Here are some frequently asked questions Alyssa and our other insurance specialists often hear from patients:
What does it mean to be in-network or out-of-network?
In-network means that the hospital, clinic or provider has a contract with your insurance company to provide services at a discounted rate. Using an in-network provider typically provides you more benefits such as lower co-pay, deductible or other out of pocket costs.
Out-of-network means that the hospital or clinic or provider does NOT contract with your insurance company for a discounted rate. You can still get care from an out-of-network provider, but it typically means higher out-of-pocket costs for you than using an in-network provider.
If you have a question about whether or not a hospital, clinic or provider is in-network, call your insurance provider or refer to their website. Remember, it is always your choice where you go to get your care. According to Alyssa, “If you do a little homework to figure out who is in your insurance provider’s network, you will know you have options in where you choose to get medical imaging.”
Across the country, we accept most major insurance plans, including auto accident, workers’ compensation and government-funded programs. In most cases, we are an in-network provider, but please refer to your health plan information or call ahead to confirm your coverage and requirements for acquiring a prior authorization.
What does prior-authorization mean?
Prior-authorization is a requirement from your health insurance company that your provider obtain approval from your plan before it will cover the costs of a specific medicine, medical device or procedure. Many insurance companies require some kind of prior-authorization for medical imaging exams such as an MRI or CT. Our insurance specialists will work with your insurance company directly to obtain a prior-authorization for your procedure.
Can I get a cost estimate in advance?
If you want to know the cost of your imaging exam before your appointment, call your center and ask for an insurance specialist to provide a personalized price estimate based on your coverage. You will need the name of your referring provider, the type of exam and your insurance information.

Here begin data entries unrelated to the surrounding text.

Lemma comma_loop_runs fuel : ∀ comma p acc,
  p_ok p → p_depth p = d → length (p_buf p) - p_pos p < fuel → runs 1 p (comma_loop item fuel comma p acc).
Proof.
  induction fuel as [|fuel IH]; intros comma p acc Hp Hd Hf; [lia|]. cbn [comma_loop]; try_token Ht.
  - by apply runs_ok.
  - apply (runs_from 0 1 _ p0); [done|]. pose proof (adv_ok _ _ _ Hp Ht) as Hp0.
    apply (runs_bind 0 1); [done| |].
    + destruct comma; [|apply runs_ok; by apply adv_refl].
      apply (runs_weaken 1); [lia|]. by apply (punct_runs p0 (bs ",")).
    + intros p1 _ Hp1 Hd1 Ha1. apply (runs_weaken (1 + 1)); [lia|]. apply runs_bind; [done| |].
      * apply item_runs; [done|]. destruct Ht. congruence.
      * intros p2 acc2 Hp2 Hd2 Ha2. destruct Ht, Ha1, Ha2. apply IH; [done|congruence|].
        rewrite adv_buf2, adv_buf1, adv_buf0 in *. lia.
Qed.

Lemma parseCommaList_runs p acc : p_ok p → p_depth p = d → runs 2 p (parseCommaList item p acc).
Proof.
  intros Hp Hd. apply (runs_bind 1 1); [done|by apply (punct_runs p (bs "("))|].
  intros p1 _ Hp1 Hd1 Ha. apply comma_loop_runs; [done|congruence|]. destruct Hp1. lia.
Qed.

End lists.

(** ** Expressions *)

(** [f] succeeds or fails at every depth from [d] on, consuming input. *)
Definition parses (d : nat) (f : Parser → Parser * res expr) : Prop :=
  ∀ p, p_ok p → d ≤ p_depth p → runs 1 p (f p).

Lemma nested_runs d f p : p_ok p → d ≤ p_depth p → parses (S d) f → runs 1 p (nested f p).
Proof.
  intros Hp Hd Hf. unfold nested. cbn [p_depth set_depth].
  destruct (Nat.ltb_spec maxExprDepth (S (p_depth p))) as [|Hle]; [apply runs_err|].
  destruct (Hf (set_depth p (S (p_depth p)))) as [H1 H2]; [split; [apply Hp|done]|cbn; lia|].
  destruct (f (set_depth p (S (p_depth p)))) as [p1 r]. split; [done|].
  intros p' a [= <- ->]. destruct (H2 p1 a eq_refl) as [E D P]. cbn in *.
  constructor; cbn; [done| |lia]. rewrite D. lia.
Qed.

Section levels.
Context (self : Parser → Parser * res expr) (d : nat).
Hypothesis self_parses : parses (S d) self.

Lemma parseTuple_parses : parses (S d) (parseTuple self).
Proof.
  intros p Hp Hd. unfold parseTuple. apply (runs_weaken (2 + 0)); [lia|]. apply runs_bind; [done| |].
  - apply (parseCommaList_runs _ (p_depth p)); [|done..]. intros p1 acc Hp1 Hd1.
    apply (runs_bind 1 0); [done|apply self_parses; [done|lia]|]. intros p2 e Hp2 _ _.
    apply runs_ok. by apply adv_refl.
  - intros p1 kids Hp1 _ _. destruct kids as [|e [|e' kids]]; [apply runs_err|apply runs_ok..]; by apply adv_refl.
Qed.

Lemma parseAtom_parses : parses d (parseAtom self).
Proof.
  intros p Hp Hd. unfold parseAtom. try_token Ht.
  - change (length (bs "(")) with 1 in Ht. destruct Ht as [E D P].
    assert (adv 0 p (set_pos p0 (p_pos p0 - 1))) as Ha by (constructor; cbn; [done..|lia]).
    apply (runs_from 0 1 _ (set_pos p0 (p_pos p0 - 1))); [done|].
    apply (nested_runs d); [by eapply adv_ok|cbn; lia|apply parseTuple_parses].
  - pose proof (adv_ok _ _ _ Hp Ht) as Hp0. apply (runs_from 0 1 _ p0); [done|].
    pose proof (tryName_tries p0 Hp0) as Hn. unfold tries in Hn.
    destruct (tryName p0) as [p1 [name|]]; cbn [fst snd] in Hn; [by apply runs_ok|].
    pose proof (adv_ok _ _ _ Hp0 Hn) as Hp1. apply (runs_from 0 1 _ p1); [done|].
    apply (runs_bind 1 0); [done|by apply parseValue_runs|]. intros p2 c Hp2 _ _. apply runs_ok. by apply adv_refl.
Qed.

Lemma try_ops_tries p toks :
  p_ok p → Forall (fun t => fst t ≠ []) toks →
  tries 1 p (try_ops p toks) (fun o => match o with Some _ => true | None => false end).
Proof.
  intros Hp Ht. revert p Hp. induction Ht as [|[tok op] toks Hne _ IH]; intros p Hp; cbn [try_ops].
  { unfold tries. cbn. by apply adv_refl. }
  cbn in Hne. pose proof (tryPunctuation_tries p tok Hp) as H1. unfold tries in H1.
  destruct (tryPunctuation p tok) as [p1 []]; cbn [fst snd id] in H1.
  { unfold tries. cbn. eapply adv_weaken; [|done]. destruct tok; [done|cbn; lia]. }
  pose proof (adv_ok _ _ _ Hp H1) as Hp1.
  pose proof (tryKeyword_tries p1 [tok] Hp1 ltac:(by repeat constructor)) as H2. unfold tries in H2.
  destruct (tryKeyword p1 [tok]) as [p2 []]; cbn [fst snd id] in H2.
  { unfold tries. cbn. apply (adv_trans 0 1 _ p1); done. }
  pose proof (adv_ok _ _ _ Hp1 H2) as Hp2. pose proof (IH p2 Hp2) as H3. unfold tries in *.
  destruct (try_ops p2 toks) as [p3 o]. cbn [fst snd] in *.
  apply (adv_trans 0 _ _ p1); [done|]. by apply (adv_trans 0 _ _ p2).
Qed.

Section binop.
Context (toks : list (bytes * Z)) (inner : Parser → Parser * res expr).
Hypothesis toks_ok : Forall (fun t => fst t ≠ []) toks.
Hypothesis inner_parses : parses d inner.

Lemma binop_loop_runs fuel : ∀ p el,
  p_ok p → d ≤ p_depth p → length (p_buf p) - p_pos p ≤ fuel → runs 0 p (binop_loop toks inner fuel p el).
Proof.
  induction fuel as [|fuel IH]; intros p el Hp Hd Hf; cbn [binop_loop];
    pose proof (try_ops_tries p toks Hp toks_ok) as Ht; unfold tries in Ht;
    destruct (try_ops p toks) as [p1 [op|]]; cbn [fst snd] in Ht.
  2,4: by apply runs_ok.
  - destruct Ht, Hp. lia.
  - pose proof (adv_ok _ _ _ Hp Ht) as Hp1. apply (runs_weaken (1 + (1 + 0))); [lia|].
    apply (runs_from _ _ _ p1); [done|]. apply runs_bind; [done|apply inner_parses; [done|destruct Ht; lia]|].
    intros p2 er Hp2 Hd2 Ha. destruct Ht, Ha. apply IH; [done|lia|]. rewrite adv_buf1, adv_buf0 in *. lia.
Qed.

Lemma parseBinop_parses : parses d (parseBinop toks inner).
Proof.
  intros p Hp Hd. apply (runs_bind 1 0); [done|by apply inner_parses|]. intros p1 el Hp1 Hd1 _.
  apply binop_loop_runs; [done|lia|lia].
Qed.

End binop.

Lemma parseNeg_at_parses fuel : ∀ d', d ≤ d' → maxExprDepth < fuel + d' → parses d' (parseNeg_at self fuel).
Proof.
  induction fuel as [|fuel IH]; intros d' Hd' Hf p Hp Hd; cbn [parseNeg_at]; [destruct Hp; lia|].
  try_token Ht.
  - pose proof (adv_ok _ _ _ Hp Ht) as Hp0. apply (runs_weaken (0 + (1 + 0))); [lia|].
    apply (runs_from _ _ _ p0); [eapply adv_weaken; [|done]; lia|].
    apply runs_bind; [done| |].
    + apply (nested_runs d'); [done|destruct Ht; lia|]. apply IH; lia.
    + intros p2 kid Hp2 _ _. apply runs_ok. by apply adv_refl.
  - pose proof (adv_ok _ _ _ Hp Ht) as Hp0. apply (runs_from 0 1 _ p0); [done|].
    apply parseAtom_parses; [done|destruct Ht; lia].
Qed.

Lemma parseCmp_parses : parses d (parseCmp self).
Proof.
  repeat (apply parseBinop_parses; [repeat constructor; discriminate|]).
  apply parseNeg_at_parses; lia.
Qed.

Lemma parseNot_at_parses fuel : ∀ d', d ≤ d' → maxExprDepth < fuel + d' → parses d' (parseNot_at self fuel).
Proof.
  induction fuel as [|fuel IH]; intros d' Hd' Hf p Hp Hd; cbn [parseNot_at]; [destruct Hp; lia|].
  try_token Ht.
  - pose proof (adv_ok _ _ _ Hp Ht) as Hp0. apply (runs_weaken (0 + (1 + 0))); [lia|].
    apply (runs_from _ _ _ p0); [eapply adv_weaken; [|done]; lia|].
    apply runs_bind; [done| |].
    + apply (nested_runs d'); [done|destruct Ht; lia|]. apply IH; lia.
    + intros p2 kid Hp2 _ _. apply runs_ok. by apply adv_refl.
  - pose proof (adv_ok _ _ _ Hp Ht) as Hp0. apply (runs_from 0 1 _ p0); [done|].
    apply parseCmp_parses; [done|destruct Ht; lia].
Qed.

Lemma parseOr_parses : parses d (parseOr self).
Proof.
  repeat (apply parseBinop_parses; [repeat constructor; discriminate|]).
  apply parseNot_at_parses; lia.
Qed.

End levels.

Lemma parseExpr_at_parses fuel : ∀ d, maxExprDepth < fuel + d → parses d (parseExpr_at fuel).
Proof.
  induction fuel as [|fuel IH]; intros d Hf p Hp Hd; cbn [parseExpr_at]; [destruct Hp; lia|].
  apply (parseOr_parses _ d); [|done..]. apply IH. lia.
Qed.

Lemma parseExpr_runs p : p_ok p → runs 1 p (parseExpr p).
Proof. intros Hp. apply (parseExpr_at_parses _ 0); [|done|]; lia. Qed.

(** ** Statements *)

(** Close [runs] of a call that only fails or ends. *)
Ltac finish := (apply runs_err) || (apply runs_ok; by apply adv_refl).

(** A sequence of calls, none of which has to consume. *)
Ltac seq_runs L :=
  apply (runs_bind 0 0); [done|eapply runs_weaken; [|by L]; lia|]; intros ? ? ? ? ?.

Lemma parseEnd_runs p : p_ok p → runs 0 p (parseEnd p).
Proof. intros Hp. apply (runs_weaken 1); [lia|]. by apply (punct_runs p (bs ";")). Qed.

Lemma parseWhere_runs p : p_ok p → runs 0 p (parseWhere p).
Proof.
  intros Hp. unfold parseWhere. try_token Ht; [|by apply runs_ok].
  pose proof (adv_ok _ _ _ Hp Ht) as Hp0. apply (runs_weaken (1 + 0)); [lia|]. apply (runs_from _ _ _ p0); [done|].
  seq_runs ltac:(apply parseExpr_runs). finish.
Qed.

Lemma parseCount_runs p : p_ok p → runs 0 p (parseCount p).
Proof.
  intros Hp. seq_runs ltac:(apply parseValue_runs). destruct (_ || _); finish.
Qed.

Lemma parseLimit_runs p : p_ok p → runs 0 p (parseLimit p).
Proof.
  intros Hp. unfold parseLimit. try_token Ht; [|by apply runs_ok].
  pose proof (adv_ok _ _ _ Hp Ht) as Hp0. apply (runs_weaken (1 + 0)); [lia|]. apply (runs_from _ _ _ p0); [done|].
  seq_runs ltac:(apply parseCount_runs). try_token Ho; [|by apply runs_ok].
  pose proof (adv_ok _ _ _ H Ho) as Hp1. apply (runs_weaken (1 + 0)); [lia|]. apply (runs_from _ _ _ p1); [done|].
  seq_runs ltac:(apply parseCount_runs). finish.
Qed.

Lemma tryStar_tries p : p_ok p → tries 1 p (tryStar p) id.
Proof.
  intros Hp. unfold tryStar. try_token Ht; [|done]. change (length (bs "*")) with 1 in Ht.
  pose proof (adv_ok _ _ _ Hp Ht) as Hp0. unfold tries.
  assert (∀ n q, adv n p0 q → adv 1 p (set_pos q (p_pos p0)) ∧ adv 0 p (set_pos q (p_pos p))) as Hback.
  { intros n q [E D P]. destruct Ht as [E' D' P']. rewrite E' in *.
    split; constructor; cbn; [done|congruence|lia|done|congruence|destruct Hp; lia]. }
  try_token Hc; [cbn; eapply Hback; done|].
  pose proof (adv_ok _ _ _ Hp0 Hc) as Hp1. try_token Hk; cbn; eapply (Hback _ _ (adv_trans _ _ _ _ _ Hc Hk)).
Qed.

Lemma select_cols_runs fuel : ∀ p cols,
  p_ok p → length (p_buf p) - p_pos p < fuel → runs 0 p (select_cols fuel p cols).
Proof.
  induction fuel as [|fuel IH]; intros p cols Hp Hf; [lia|]. cbn [select_cols]. try_token Ht.
  { apply (runs_weaken 1); [lia|]. by apply runs_ok. }
  pose proof (adv_ok _ _ _ Hp Ht) as Hp0. apply (runs_from 0 0 _ p0); [done|].
  apply (runs_bind 0 0); [done| |].
  { case_if; [apply (runs_weaken 1); [lia|]; by apply (punct_runs p0 (bs ","))|finish]. }
  intros p1 _ Hp1 Hd1 Ha1. pose proof (tryStar_tries p1 Hp1) as Hs. unfold tries in Hs.
  destruct (tryStar p1) as [p2 []]; cbn [fst snd id] in Hs; pose proof (adv_ok _ _ _ Hp1 Hs) as Hp2.
  - apply (runs_weaken (1 + 0)); [lia|]. apply (runs_from _ _ _ p2); [done|]. destruct Ht, Ha1, Hs.
    apply IH; [done|]. rewrite adv_buf2, adv_buf1, adv_buf0 in *. lia.
  - apply (runs_from 0 0 _ p2); [done|]. apply (runs_weaken (1 + 0)); [lia|].
    apply runs_bind; [done|by apply parseExpr_runs|]. intros p3 e Hp3 Hd3 Ha3. destruct Ht, Ha1, Hs, Ha3.
    apply IH; [done|]. rewrite adv_buf3, adv_buf2, adv_buf1, adv_buf0 in *. lia.
Qed.

Lemma parseSelect_runs p : p_ok p → runs 0 p (parseSelect p).
Proof.
  intros Hp. seq_runs ltac:(apply select_cols_runs; [done|destruct Hp; lia]).
  apply (runs_bind 0 0); [done|case_if; finish|]. intros ? ? ? ? ?.
  seq_runs ltac:(apply expect_name_runs). seq_runs ltac:(apply parseWhere_runs).
  seq_runs ltac:(apply parseLimit_runs). seq_runs ltac:(apply parseEnd_runs). finish.
Qed.
(* ===== verification/ParserPrint.v ===== *)
(** * The parser reads back what is printed

    [show] writes an expression with every operator in parentheses; the parser
    returns that expression.  The argument works on the input that is left, up
    to leading spaces ([view]), and composes along the precedence levels
    ([reads]). *)

From Stdlib Require Import ZArith Lia.
From Stdlib.Strings Require Import Byte.
From stdpp Require Import base list numbers.
From S2P Require Import Prelude GoLib Cell Row Sql Entry Parser ParserProofs.

Open Scope nat_scope.

(** ** Printing *)

(** A quote is escaped; a backslash cannot be written in a literal. *)
Definition show_char (ch : byte) : bytes := if bool_decide (ch = x27) then [x5c; ch] else [ch].
Fixpoint show_chars (s : bytes) : bytes :=
  match s with
  | [] => []
  | ch :: s => show_char ch ++ show_chars s
  end.
Definition show_string (s : bytes) : bytes := [x27] ++ show_chars s ++ [x27].

Definition show_cell (c : Cell) : bytes :=
  if bool_decide (c_type c = TypeI64) then FormatUint (c_i64 c) else show_string (c_str c).

Fixpoint show_list (kids : list bytes) : bytes :=
  match kids with
  | [] => []
  | [k] => k
  | k :: kids => k ++ bs "," ++ show_list kids
  end.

There are a number of factors that going into providing an estimate, including whether your exam requires contrast or not. Other factors such as your insurance deductible and out-of-pocket maximums can also impact the final cost of your exam.
If you are comparing costs with other imaging centers, be sure to ask if you will receive one ‘global’ bill or two separate bills. For imaging exams there is a technical fee for the imaging as well as a professional fee for the radiologist to review your images and write a report for the doctor who referred you for imaging. Some facilities send one ‘global’ bill that includes the technical fee and professional fee, while others send two separate bills. It is important to ask what charges make up your estimate and if it includes both fees.